Work to be completed :: Reproduce the entries below exactly, but only from the line containing "destruct Hk as" to the line containing "(** Controllers with", inclusive.

Content starts

Lemma token_user_live tok (s : OAuthStore) (w : W) :
  (run_server (token_user tok) (s, w)).1 =
    if starts_with "eyJ" tok then decode_jwt_username tok
    else info ← tokens s !! tok;
         if elapsed (host_instant w).1 (ti_created info) <? TOKEN_TTL
         then Some (ti_username info) else None.
Proof.
  unfold token_user. destruct (starts_with "eyJ" tok); [done|].
  unfold run_server. prog_unfold. cbn [prog_bind run server_step oauth_step].
  destruct (tokens s !! tok); [|done]. cbn [prog_bind run server_step oauth_step].
  by destruct (host_instant w).
Qed.

(** C30: eviction cannot be observed.  A round of the background task changes
    no answer about a token at any later time, and removes no code that could
    still be redeemed later (at the very instant a code reaches its lifetime
    the endpoint would still take it, so for codes "later" is strict). *)
Theorem eviction_unobservable (s : OAuthStore) (w w' : W) :
  let t1 := (host_instant w).1 in
  let t2 := (host_instant (host_instant w).2).1 in
  let s' := (run_server evict (s, w)).2.1 in
  (t2 <= (host_instant w').1 -> forall tok,
     (run_server (token_user tok) (s', w')).1 = (run_server (token_user tok) (s, w')).1) /\
  (t1 < (host_instant w').1 -> forall code id params ac,
     redeemable w' (codes s') code id params ac <-> redeemable w' (codes s) code id params ac).
Proof.
  cbv zeta. rewrite run_evict.
  destruct (host_instant w) as [t1 w1]. cbn [fst snd]. destruct (host_instant w1) as [t2 w2].
  cbn [fst snd set_tokens set_codes tokens codes]. split.
  - intros Ht tok. rewrite !token_user_live. destruct (starts_with "eyJ" tok); [done|].
    cbn [tokens]. unfold retain, set_tokens, set_codes. cbn [tokens]. rewrite map_lookup_filter.
    destruct (tokens s !! tok) as [info|]; [|done]. cbn [mbind option_bind].
    case_guard as Hk; [done|].
    cbn [snd] in Hk. apply not_true_is_false, Z.ltb_ge in Hk.
    replace (elapsed (host_instant w').1 (ti_created info) <? TOKEN_TTL) with false; [done|]. symmetry. apply Z.ltb_ge. unfold elapsed in *. lia.
  - intros Ht code id params ac. unfold redeemable, set_tokens, set_codes. cbn [codes]. rewrite retain_lookup.
    split; [intros ([? _] & ?); auto|]. intros (Hc & He & Hr). split; [|done]. split; [done|].
    apply Z.ltb_lt. unfold elapsed, CODE_TTL, from_secs in *. lia.
Qed.
(* ===== verification/Controller.v ===== *)
(** * Controllers

    What a [run] function of the simulator hands to [kube::runtime::Controller]
    is a [Controller]: a reconciler and an error policy.  [turn] is one
    reconciliation with the action the reconciler or, after an error, the
    error policy asks for.  When the runtime makes these calls is its own
    business and is not modelled; the theorems speak of the object after any
    number of them ([rounds]) and of the action each one answers.

    Several controllers of the simulator share one shape: look at an object,
    and if its status is not what it should be, send one merge patch of the
    status.  [StatusController] is the interface of such a controller, with
    the law that makes it settle; [status_settles] is the convergence theorem
    every instance gets. *)

From S2P Require Import Prelude RustStr Json Prog Kube.
Open Scope list_scope.
Open Scope Z_scope.

(** ** Reconciliations *)

Record Controller (E : Type -> Type) (O Er : Type) : Type := {
  ctl_reconcile : O -> prog E (result Er Action);
  ctl_error_policy : O -> Er -> Action
}.
Arguments ctl_reconcile {E O Er} c o.
Arguments ctl_error_policy {E O Er} c o e.

Section Rounds.
Context {E : Type -> Type} {O Er S : Type}.
Context (h : forall X, E X -> S -> X * S) (c : Controller E O Er).

(** One reconciliation, and what is to happen next. *)
Definition turn (o : O) (s : S) : Action * S :=
  match run h (ctl_reconcile c o) s with
  | (Ok a, s') => (a, s')
  | (Err e, s') => (ctl_error_policy c o e, s')
  end.

(** The object [look] finds, reconciled once; and [n] times, each time as it
    is stored by then. *)
Context (look : S -> option O).

Definition round (s : S) : S := match look s with Some o => (turn o s).2 | None => s end.
Definition rounds (n : nat) (s : S) : S := Nat.iter n round s.

(** ** Coming to rest

    After [k] reconciliations the object is settled.  From then on
    reconciling it changes nothing and asks for nothing; before, every
    reconciliation settles it or asks to be repeated. *)
Definition comes_to_rest (settled : O -> bool) (k : nat) (s : S) : Prop :=
  (exists o, look (rounds k s) = Some o /\ settled o = true) /\
  (forall n, (k <= n)%nat -> rounds n s = rounds k s) /\
  (forall n o, look (rounds n s) = Some o ->
     if settled o then turn o (rounds n s) = (AwaitChange, rounds n s)
     else (exists d, (turn o (rounds n s)).1 = Requeue d) \/
          exists o', look (rounds (Datatypes.S n) s) = Some o' /\ settled o' = true).

(** [faults] bounds the failures still to come.  A settled object is left
    alone; reconciling one that is not either settles it or costs a failure
    and asks for another attempt. *)
Context (settled : O -> bool) (settles : O -> Prop) (faults : S -> nat).
Context (quiet : forall o s, look s = Some o -> settled o = true -> turn o s = (AwaitChange, s)).
Context (busy : forall o s a s', look s = Some o -> settles o -> settled o = false -> turn o s = (a, s') ->
  exists o', look s' = Some o' /\
    (settled o' = true \/ settles o' /\ (exists d, a = Requeue d) /\ (faults s' < faults s)%nat)).

Lemma rounds_invariant o s n :
  look s = Some o -> settles o ->
  exists o', look (rounds n s) = Some o' /\
    (settled o' = true \/ settles o' /\ (faults (rounds n s) + n <= faults s)%nat).
Proof using Type*.
  intros Hl Ho. induction n as [|n (o1 & Hl1 & IH)].
  { exists o. split; [done|]. right. split; [done|]. cbn. lia. }
  change (rounds (Datatypes.S n) s) with (round (rounds n s)). unfold round. rewrite Hl1.
  destruct (settled o1) eqn:Hs.
  - rewrite (quiet _ _ Hl1 Hs). exists o1. auto.
  - destruct IH as [|[Ho1 Hf]]; [done|]. destruct (turn o1 (rounds n s)) as [a s'] eqn:Ht.
    destruct (busy _ _ _ _ Hl1 Ho1 Hs Ht) as (o2 & Hl2 & [H2|(H2 & _ & Hlt)]); exists o2; cbn [snd]; auto.
    split; [done|]. right. split; [done|]. lia.
Qed.

Lemma rounds_rest o s :
  look s = Some o -> settles o -> comes_to_rest settled (faults s + 1) s.
Proof using Type*.
  intros Hl Ho.
  assert (Hk : exists o', look (rounds (faults s + 1) s) = Some o' /\ settled o' = true).
  { destruct (rounds_invariant o s (faults s + 1) Hl Ho) as (o' & Hl' & [Hs|[_ Hf]]); [eauto|lia]. }
  split_and!; [exact Hk| |].
  - intros n Hn. replace n with ((n - (faults s + 1)) + (faults s + 1))%nat by lia.
    destruct Hk as (o' & Hl' & Hs). generalize (n - (faults s + 1))%nat as m.
    induction m as [|m IH]; [done|].
    change (rounds (Datatypes.S m + (faults s + 1)) s) with (round (rounds (m + (faults s + 1)) s)).
    rewrite IH. unfold round. by rewrite Hl', (quiet _ _ Hl' Hs).
  - intros n o1 Hl1. destruct (settled o1) eqn:Hs; [by apply quiet|].
    destruct (rounds_invariant o s n Hl Ho) as (o2 & Hl2 & Hc). assert (o2 = o1) as -> by congruence.
    destruct Hc as [|[Ho1 _]]; [congruence|]. destruct (turn o1 (rounds n s)) as [a s'] eqn:Ht.
    destruct (busy _ _ _ _ Hl1 Ho1 Hs Ht) as (o3 & Hl3 & [H3|(_ & Hd & _)]); [right|by left].
    exists o3. split; [|done]. change (rounds (Datatypes.S n) s) with (round (rounds n s)).
    unfold round. by rewrite Hl1, Ht.
Qed.
End Rounds.

(** Controllers with the same code do the same. *)
Lemma rounds_ext {E O Er S} h (c1 c2 : Controller E O Er) (look : S -> option O) :
  (forall o, ctl_reconcile c1 o = ctl_reconcile c2 o) ->
  (forall o e, ctl_error_policy c1 o e = ctl_error_policy c2 o e) ->
  (forall o s, turn h c1 o s = turn h c2 o s) /\ forall n s, rounds h c1 look n s = rounds h c2 look n s.
Proof.
  intros Hr He. assert (Ht : forall o s, turn h c1 o s = turn h c2 o s).
  { intros o s. unfold turn. rewrite Hr. destruct (run _ _ s) as [[a|e] s']; [done|]. by rewrite He. }
  split; [exact Ht|]. intros n s. induction n as [|n IH]; [done|].
  change (rounds h c1 look (Datatypes.S n) s) with (round h c1 look (rounds h c1 look n s)).
  rewrite IH. unfold round. change (rounds h c2 look (Datatypes.S n) s) with (round h c2 look (rounds h c2 look n s)).
  unfold round. destruct (look _); [|done]. by rewrite Ht.
Qed.

Lemma rest_ext {E O Er S} h (c1 c2 : Controller E O Er) (look : S -> option O) f g k s :
  (forall o, ctl_reconcile c1 o = ctl_reconcile c2 o) ->
  (forall o e, ctl_error_policy c1 o e = ctl_error_policy c2 o e) ->
  (forall o, f o = g o) ->
  comes_to_rest h c2 look g k s -> comes_to_rest h c1 look f k s.
Proof.
  intros Hr He Hfg. destruct (rounds_ext h c1 c2 look Hr He) as [Ht Hn]. unfold comes_to_rest.
  intros ((o & H1 & Hs) & H2 & H3). split_and!.
  - exists o. by rewrite Hn, Hfg.
  - intros n Hle. rewrite !Hn. auto.
  - intros n o1. rewrite !Hn, Hfg, Ht. intros Ho. specialize (H3 n o1 Ho). destruct (g o1); [done|].
    destruct H3 as [H3|(o2 & Ho2 & Hs2)]; [by left|right]. exists o2. by rewrite Hfg.
Qed.

(** ** Controllers that maintain a status *)

Class StatusController : Type := {
  sc_ar : ApiResource;
  (** where the object lives, and the field manager of the patch *)
  sc_scope : ObjectMeta -> Scope;
  sc_manager : string;
  sc_needs : DynamicObject -> bool;
  (** the status wanted, from the object and the current time *)
  sc_status : DynamicObject -> string -> Value;
  (** the objects for which writing the status settles the matter *)
  sc_settles : DynamicObject -> Prop;
  (** what to do after a failure *)
  sc_policy : DynamicObject -> KubeError -> Action;
  sc_retries o e : exists d, sc_policy o e = Requeue d;
  sc_law o now :
    sc_settles o -> sc_needs o = true ->
    sc_needs (Dyn (dyn_metadata o) (merge_patch (VObject [("status", sc_status o now)]) (data o))) = false
}.

Definition own_namespace (m : ObjectMeta) : Scope := Namespaced (default "" (om_namespace m)).

(** A server some of whose answers fail, [faults] of them at most.  A status
    patch whose answer is an error may or may not have been applied. *)
Class FlakyServer (W : Type) `{!KubeServer W} `{!MergeStatusLaw W} : Type := {
  faults : W -> nat;
  faults_now w : faults (utc_now w).2 = faults w;
  faults_patch w ar sc name pp st o e w' :
    dyn_lookup w ar sc name = Some o ->
    kube_step (KPatchStatus (KDynamic ar) sc name pp (Merge (VObject [("status", st)]))) w = (Err e, w') ->
    (faults w' < faults w)%nat /\
    (dyn_lookup w' ar sc name = Some o \/
     dyn_lookup w' ar sc name =
       Some (Dyn (dyn_metadata o) (merge_patch (VObject [("status", st)]) (data o))))
}.

Section Status.
Context (C : StatusController).

Definition status_reconcile (o : DynamicObject) : prog ctrlE (KRes Action) :=
  if sc_needs o then
    now ⟵ trigger UtcNowRfc3339;
    _ ⟵? trigger (KPatchStatus (KDynamic sc_ar) (sc_scope (dyn_metadata o)) (name_any o)
                    (Some sc_manager) (Merge (VObject [("status", sc_status o now)])));
    Ret (Ok AwaitChange)
  else Ret (Ok AwaitChange).

(** The object as the API server has it. *)
Definition stored {W} `{!KubeServer W} `{!MergeStatusLaw W} (w : W) (o : DynamicObject) : Prop :=
  dyn_lookup w sc_ar (sc_scope (dyn_metadata o)) (name_any o) = Some o.

Context {W : Type} `{!KubeServer W} `{!MergeStatusLaw W}.

(** What one reconciliation leaves behind. *)
Lemma status_step o (w : W) w' a :
  stored w o -> run_ctrl (status_reconcile o) w = (Ok a, w') ->
  exists o', stored w' o' /\ name_any o' = name_any o /\ namespace o' = namespace o /\
    (sc_needs o = false -> o' = o /\ w' = w) /\
    (sc_needs o = true -> exists now, data o' = merge_patch (VObject [("status", sc_status o now)]) (data o)) /\
    (sc_settles o -> sc_needs o' = false).
Proof.
  unfold run_ctrl, status_reconcile. intros Hst. destruct (sc_needs o) eqn:Hn.
  - simpl. pose proof (dyn_lookup_now w) as Hnow.
    destruct (utc_now w) as [now w1]. simpl in Hnow. simpl.
    destruct (kube_step _ w1) as [[x|e] w2] eqn:Hk; simpl; [|done]. intros [= <- <-].
    unfold stored in Hst. rewrite <- Hnow in Hst.
    pose proof (dyn_patch_status _ _ _ _ _ _ _ _ _ Hst Hk) as Hl.
    exists (Dyn (dyn_metadata o) (merge_patch (VObject [("status", sc_status o now)]) (data o))).
    split_and!; [exact Hl|done|done|done|eauto|]. intros Hs. by apply sc_law.
  - simpl. intros [= <- <-]. exists o. split_and!; [exact Hst|done|done|done|done|done].
Qed.

(** Reconciling an object that settles, and then what the server stores, sends
    nothing the second time. *)
Lemma status_settles o (w : W) w' a :
  stored w o -> sc_settles o -> run_ctrl (status_reconcile o) w = (Ok a, w') ->
  exists o', stored w' o' /\ name_any o' = name_any o /\ namespace o' = namespace o /\
    sc_needs o' = false /\ run_ctrl (status_reconcile o') w' = (Ok AwaitChange, w').
Proof.
  intros Hst Hs Hr. destruct (status_step o w w' a Hst Hr) as (o' & ? & ? & ? & _ & _ & Hn).
  exists o'. split_and!; [done..|auto|]. unfold status_reconcile. by rewrite (Hn Hs).
Qed.

(** ** Status controllers terminate *)

Definition status_run : Controller ctrlE DynamicObject KubeError :=
  {| ctl_reconcile := status_reconcile; ctl_error_policy := sc_policy |}.

(** The stored object under the name and namespace of [o]. *)
Definition look_at (o : DynamicObject) (w : W) : option DynamicObject :=
  dyn_lookup w sc_ar (sc_scope (dyn_metadata o)) (name_any o).

Context `{!FlakyServer W}.

Lemma status_busy k o (w w' : W) a :
  look_at k w = Some o -> name_any o = name_any k -> sc_scope (dyn_metadata o) = sc_scope (dyn_metadata k) ->
  sc_settles o -> sc_needs o = true -> turn ctrl_step status_run o w = (a, w') ->
  exists o', look_at k w' = Some o' /\ name_any o' = name_any k /\
    sc_scope (dyn_metadata o') = sc_scope (dyn_metadata k) /\
    (sc_needs o' = false \/ sc_settles o' /\ (exists d, a = Requeue d) /\ (faults w' < faults w)%nat).
Proof.
  intros Hl Hnm Hsc Hs Hn. unfold turn. cbn [ctl_reconcile ctl_error_policy status_run].
  unfold status_reconcile. rewrite Hn. simpl.
  pose proof (dyn_lookup_now w) as Hnow. pose proof (faults_now w) as Hfn.
  destruct (utc_now w) as [now w1]. simpl in *. unfold look_at in *. rewrite <- Hnow in Hl.
  rewrite Hnm, Hsc. destruct (kube_step _ w1) as [[x|e] w2] eqn:Hk; simpl; intros [= <- <-].
  - exists (Dyn (dyn_metadata o) (merge_patch (VObject [("status", sc_status o now)]) (data o))).
    rewrite (dyn_patch_status _ _ _ _ _ _ _ _ _ Hl Hk). split_and!; [done..|]. left. by apply sc_law.
  - destruct (faults_patch _ _ _ _ _ _ _ _ _ Hl Hk) as [Hlt [Hl2|Hl2]]; rewrite Hl2; eexists;
      (split; [reflexivity|]); split_and!; try done.
    + right. split_and!; [done|apply sc_retries|]. by rewrite <- Hfn.
    + left. by apply sc_law.
Qed.

Lemma status_rest o (w : W) :
  stored w o -> sc_settles o ->
  comes_to_rest ctrl_step status_run (look_at o) (fun x => negb (sc_needs x)) (faults w + 1) w.
Proof.
  intros Hst Ho.
  apply (rounds_rest ctrl_step status_run (look_at o) (fun x => negb (sc_needs x))
    (fun x => sc_settles x /\ name_any x = name_any o /\ sc_scope (dyn_metadata x) = sc_scope (dyn_metadata o))
    faults) with (o := o); [| |done|done].
  - intros x v _ Hx%negb_true_iff. unfold turn. cbn [ctl_reconcile status_run]. unfold status_reconcile. by rewrite Hx.
  - intros x v a v' Hl (Hx & Hn & Hsc) Hne%negb_false_iff Ht.
    destruct (status_busy o x v v' a) as (x' & Hl' & Hn' & Hsc' & Hx'); [done..|].
    exists x'. split; [done|]. rewrite negb_true_iff. destruct Hx' as [|(? & ? & ?)]; auto.
Qed.
End Status.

Content ends

Exercise output ::
    destruct Hk as (o' & Hl' & Hs). generalize (n - (faults s + 1))%nat as m.
    induction m as [|m IH]; [done|].
    change (rounds (Datatypes.S m + (faults s + 1)) s) with (round (rounds (m + (faults s + 1)) s)).
    rewrite IH. unfold round. by rewrite Hl', (quiet _ _ Hl' Hs).
  - intros n o1 Hl1. destruct (settled o1) eqn:Hs; [by apply quiet|].
    destruct (rounds_invariant o s n Hl Ho) as (o2 & Hl2 & Hc). assert (o2 = o1) as -> by congruence.
    destruct Hc as [|[Ho1 _]]; [congruence|]. destruct (turn o1 (rounds n s)) as [a s'] eqn:Ht.
    destruct (busy _ _ _ _ Hl1 Ho1 Hs Ht) as (o3 & Hl3 & [H3|(_ & Hd & _)]); [right|by left].
    exists o3. split; [|done]. change (rounds (Datatypes.S n) s) with (round (rounds n s)).
    unfold round. by rewrite Hl1, Ht.
Qed.
End Rounds.

(** Controllers with the same code do the same. *)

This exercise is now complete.